Mais en sociologie, Sumner le définit comme suit :"vision des choses par laquelle le groupe propre est le centre de tout, et par laquelle tous les autres groupes sont mesurés et hiérarchisés par référence à celui-là.". Cette définition laisse la porte ouverte à des interprétations variées puisque la notion de "groupe" n'est pas précisée: s'agit-il du groupe social, du groupe ethnique ou du groupe culturel?
Les sociologues Abercrombie et Horton3, quant à eux, soulignent davantage la tendance à considérer son groupe et sa culture comme supérieurs aux autres cultures. De plus, pour Horton, l'ethnocentrisme est "une réaction humaine universelle qui se retrouve dans toutes les sociétés connues, dans tous les groupes et pratiquement chez tous les individus."4 Les individus d'un même groupe interagissent entre eux et il en résulte trop souvent la perception que leur groupe est le bon, mais aussi, jusqu'à un certain point, que les autres groupes sont mauvais. Cela entraîne notamment la création de "stéréotypes sur les groupes extérieurs"5.
Une éducation interculturelle permettra aux différents groupes de relativiser leur culture et de prendre conscience de leur ethnocentrisme. Dans l'introduction à son Voyage dans l'Amérique du Sud (1861)6, Ernest Grandidier souligne le caractère formateur du voyage pour combattre les préjugés et se changer au contact d'autres cultures :"Le voyage fait mieux apprécier la patrie, rectifie et agrandit les idées, dissipe les préjugés et donne de l'expérience; mais il faut s'armer de patience et de résignation, et ne reculer ni devant la fatigue ni devant les dangers et les privations de chaque jour.".
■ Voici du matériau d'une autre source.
Lemma lives_next filename ttl envs j st :
  lives filename ttl envs j st -> lives filename ttl (fun i => envs (S i)) O st.
Proof.
  intros (Hd & [Hc1 Hc2 Hc3] & t & ideal & Hl & H0 & H1). split_and!.
  - by intros i.
  - split; intros; [by apply Hc1|apply Hc2; lia|done].
  - exists t, ideal. split_and!; [done|by intros j' _|done].
Qed.

Lemma lives_kept filename ttl :
  kept_by_calls (permits ttl) (policy ttl) (lives filename ttl).
Proof.
  split.
  - intros envs j m st. apply lives_call.
  - intros envs j st. apply lives_next.
  - intros m. apply policy_plain.
  - intros c k k' Hp Hc. by apply (Hp c k k').
Qed.

(** ** The data file between two runs of the program *)

(** The file holds the data of [ideal], as of [t]: it does not exist yet, or a
    database has left it. *)
Inductive data_file (filename : bytes) (ttl t : Timestamp) : gmap bytes (@Spec.entry bytes) -> Disk -> Prop :=
  | no_file disk : disk !! db_file filename = None -> data_file filename ttl t ∅ disk
  | left_by ideal db disk :
      lifetime filename ttl (policy ttl) t ideal (db, disk) -> data_file filename ttl t ideal disk.

Lemma data_file_opened filename ttl t ideal io now disk disk' db :
  data_file filename ttl t ideal disk ->
  NewRadishDB_ttl io now filename ttl Flush disk = (disk', Ok db) ->
  lifetime filename ttl (policy ttl) t ideal (db, disk').
Proof.
  destruct 1 as [disk Hd|ideal db0 disk Hl]; intros Ho.
  - by eapply life_open.
  - by apply (life_restart _ _ _ t ideal io now (db0, disk)).
Qed.

(** A database opened on the file answers as the ideal. *)
Lemma data_file_answers filename ttl t ideal io now disk disk' db :
  data_file filename ttl t ideal disk ->
  NewRadishDB_ttl io now filename ttl Flush disk = (disk', Ok db) ->
  answers_as t ideal db.
Proof.
  intros Hf Ho. pose proof (data_file_opened _ _ _ _ _ _ _ _ _ Hf Ho) as Hl.
  destruct (lifetime_inv _ _ _ _ _ _ (policy_covered ttl) Hl) as [es Hi].
  apply agree_answers. apply (life_memory _ _ _ _ _ _ _ Hi).
Qed.

(** And it can be opened. *)
Lemma data_file_opens filename ttl t ideal now disk :
  data_file filename ttl t ideal disk ->
  exists disk' db, NewRadishDB_ttl (V := bytes) io_ok now filename ttl Flush disk = (disk', Ok db).
Proof.
  destruct 1 as [disk Hd|ideal db0 disk Hl].
  - rewrite open_fresh by done. by eexists _, _.
  - destruct (lifetime_inv _ _ _ _ _ _ (policy_covered ttl) Hl) as [es Hi].
    destruct (life_log _ _ _ _ _ _ _ Hi) as (content & Hd & Hlog). simpl in Hd.
    rewrite (open_existing now filename ttl disk content es [] Hd Hlog incomplete_nil).
    by eexists _, _.
Qed.

(** ** Shutdown *)

(** What the program leaves of the database its event loop has left. *)
Lemma shutdown_lives r arguments o ttl t t' ideal disk disk0 db0 server db diskw res disk' code :
  ParseOptions arguments = Ok o -> persistenceEnabled o = true ->
  open_database (run_io r) (run_now r) o disk = (disk0, Ok db0) ->
  NewTcpServer (run_host r) (bindAddress o) (port o) = Ok server ->
  event_loop r (Listener.Start server) (db0, disk0) = ((db, diskw), res) ->
  lifetime (dataFile o) ttl (policy ttl) t ideal (db, diskw) -> t <= t' ->
  (forall i, stop_now r i <= t') -> (forall k, stop_write_now r k <= t') ->
  map_iteration (stop_order r) -> main r arguments disk = (disk', code) ->
  lifetime (dataFile o) ttl (policy ttl) t' ideal (db, disk').
Proof.
  intros Ho Hon Hopen Hserver Hloop Hl Hle Hn Hn' Hord Hmain.
  unfold main, main_body in Hmain. rewrite Ho, Hopen, Hserver, Hloop, Hon in Hmain.
  destruct res as [[]|e|]; [|injection Hmain as <- <-; by eapply life_wait..].
  destruct (RadishDB.Compact _ _ _ _ (db, diskw)) as [st' rc] eqn:Ec.
  destruct (lifetime_inv _ _ _ _ _ _ (policy_covered ttl) Hl) as [es Hi].
  destruct (life_inv_compact _ _ _ _ _ _ _ _ _ _ _ _ _ _ (policy_covered ttl) Hle Hn Hn' Hord Hi Ec)
    as [Hdb' _].
  assert (Hl' : lifetime (dataFile o) ttl (policy ttl) t' ideal st') by by eapply life_compact.
  destruct st' as [db' d']. simpl in Hdb'. subst db'. replace disk' with d'; [done|].
  by destruct rc; injection Hmain as <- <-.
Qed.

End program.

(** ** Properties *)

(** C4: every run of the program takes the data file of one map to the data file
    of another: whatever its clients sent (no rename of a key to itself or, with
    a time to live, no rename), however they interleaved, whether the event loop
    was stopped or failed, and whatever the device did to the start and to the
    compaction at shutdown. The map is the one the database answered from when
    the event loop ended, and starting the program again finds a database that
    answers so too. *)
Theorem program_keeps_data r arguments o disk t ideal disk0 db0 server envs clients w res t'
    disk' code :
  ParseOptions arguments = Ok o -> persistenceEnabled o = true ->
  let ttl := default (-1) (Main.ttl o) in
  data_file (dataFile o) ttl t ideal disk ->
  open_database (run_io r) (run_now r) o disk = (disk0, Ok db0) ->
  reachable_service (permits ttl) (MkWorld (db0, disk0) envs) (clients, w) ->
  NewTcpServer (run_host r) (bindAddress o) (port o) = Ok server ->
  event_loop r (Listener.Start server) (db0, disk0) = (database w, res) ->
  (forall i j, env_io (envs i) j = io_ok) -> clock_runs ttl envs ->
  (forall i j, t <= env_now (envs i) j) -> env_now (surroundings w 0) 0 <= t' ->
  (forall i, stop_now r i <= t') -> (forall k, stop_write_now r k <= t') ->
  map_iteration (stop_order r) ->
  main r arguments disk = (disk', code) ->
  exists ideal', data_file (dataFile o) ttl t' ideal' disk'
    /\ answers_as t' ideal' (database w).1
    /\ forall now, exists db, open_database io_ok now o disk' = (disk', Ok db)
         /\ answers_as t' ideal' db.
Proof.
  intros Ho Hon ttl Hf Hopen Hr Hserver Hloop Hd Hc Ht Hw Hn Hn' Hord Hmain.
  assert (Hdb : forall io now d, open_database io now o d
    = NewRadishDB_ttl (V := bytes) io now (dataFile o) ttl Flush d).
  { intros. unfold open_database, persistence_mode, ttl. rewrite Hon. by destruct (Main.ttl o). }
  pose proof (data_file_opened _ _ _ _ _ _ _ _ _ Hf (eq_trans (eq_sym (Hdb _ _ _)) Hopen)) as Hl0.
  assert (Hs0 : served (lives (dataFile o) ttl) (MkWorld (db0, disk0) envs)).
  { split_and!; [done|done|]. exists t, ideal. split_and!; [done|by intros j _; apply Ht|by intros; apply Ht]. }
  destruct (served_service _ _ _ (lives_kept (dataFile o) ttl) _ _ Hs0 Hr)
    as (_ & _ & t1 & ideal1 & Hl1 & H1 & _). simpl in *.
  specialize (H1 0%nat ltac:(lia)). destruct (database w) as [dbw diskw] eqn:Ew.
  pose proof (shutdown_lives _ _ _ ttl t1 t' _ _ _ _ _ _ _ _ _ _ Ho Hon Hopen Hserver Hloop Hl1 ltac:(lia)
    Hn Hn' Hord Hmain) as Hl2.
  assert (Hfile : data_file (dataFile o) ttl t' ideal1 disk') by by eapply left_by.
  destruct (lifetime_inv _ _ _ _ _ _ (policy_covered ttl) Hl2) as [es Hi]. exists ideal1.
  split_and!; [done|apply agree_answers; apply (life_memory _ _ _ _ _ _ _ Hi)|].
  intros now. destruct (life_log _ _ _ _ _ _ _ Hi) as (content & Hd' & Hlog). simpl in Hd'.
  pose proof (open_existing now (dataFile o) ttl disk' content es [] Hd' Hlog incomplete_nil) as Hre.
  eexists. split; [rewrite Hdb; exact Hre|]. by eapply data_file_answers.
Qed.

(** C25: a start that fails (the file can not be opened, or the address can not be
    listened on) ends the program with status 1 and leaves an existing data file
    with the same data. *)
Theorem failed_start_keeps_data r arguments o disk t ideal disk' code :
  ParseOptions arguments = Ok o -> persistenceEnabled o = true ->
  let ttl := default (-1) (Main.ttl o) in
  is_Some (disk !! db_file (dataFile o)) -> data_file (dataFile o) ttl t ideal disk ->
  (forall db, (open_database (run_io r) (run_now r) o disk).2 <> Ok db)
  \/ (forall server, NewTcpServer (run_host r) (bindAddress o) (port o) <> Ok server) ->
  main r arguments disk = (disk', code) ->
  data_file (dataFile o) ttl t ideal disk' /\ (code <> Undefined -> code = Ok 1).
Proof.
  intros Ho Hon ttl [content Hd] Hf Hfail Hmain.
  assert (Hdb : forall io now d, open_database io now o d
    = NewRadishDB_ttl (V := bytes) io now (dataFile o) ttl Flush d).
  { intros. unfold open_database, persistence_mode, ttl. rewrite Hon. by destruct (Main.ttl o). }
  unfold main, main_body in Hmain. rewrite Ho in Hmain. rewrite Hdb in Hfail, Hmain.
  destruct (NewRadishDB_ttl _ _ _ _ _ disk) as [disk0 ro] eqn:Eo.
  destruct (open_any_io _ _ _ _ _ _ _ _ Hd Eo) as [-> _].
  destruct ro as [db|e|]; [|by injection Hmain as <- <-..].
  destruct Hfail as [Hfail|Hfail]; [by destruct (Hfail db)|].
  destruct (NewTcpServer _ _ _) as [server|e|]; [by destruct (Hfail server)|by injection Hmain as <- <-..].
Qed.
Après cette approche définitionnelle du mot (à laquelle l’enseignant dans sa classe n’hésitera pas à réserver quelques moments), il est fondamental de situer la notion même de l'ethnocentrisme dans l'histoire de la pensée européenne. Rappelons ici un instant ce dont il s’agit.
Pour Todorov, l'ethnocentrisme est une des manifestations de l'esprit classique qui tend à universaliser les valeurs propres à une société. C’est seulement par la suite, souligne Todorov, que surgira le courant critique représenté par Rousseau qui, dans son Discours sur l'origine de l'inégalité, n’hésitera pas à critiquer les relations de ces voyageurs européens tout à fait insensibles à la différence de l’autre, sauf en termes d’anomalies ou d’infériorité. C’est dans la ligne de ce courant critique que se situent ceux qui, beaucoup plus nombreux aujourd’hui, pensent qu’il faut d’abord découvrir la spécificité de chaque peuple et ses différences par rapport à nous pour en revenir après à l’idée universelle de l'homme7.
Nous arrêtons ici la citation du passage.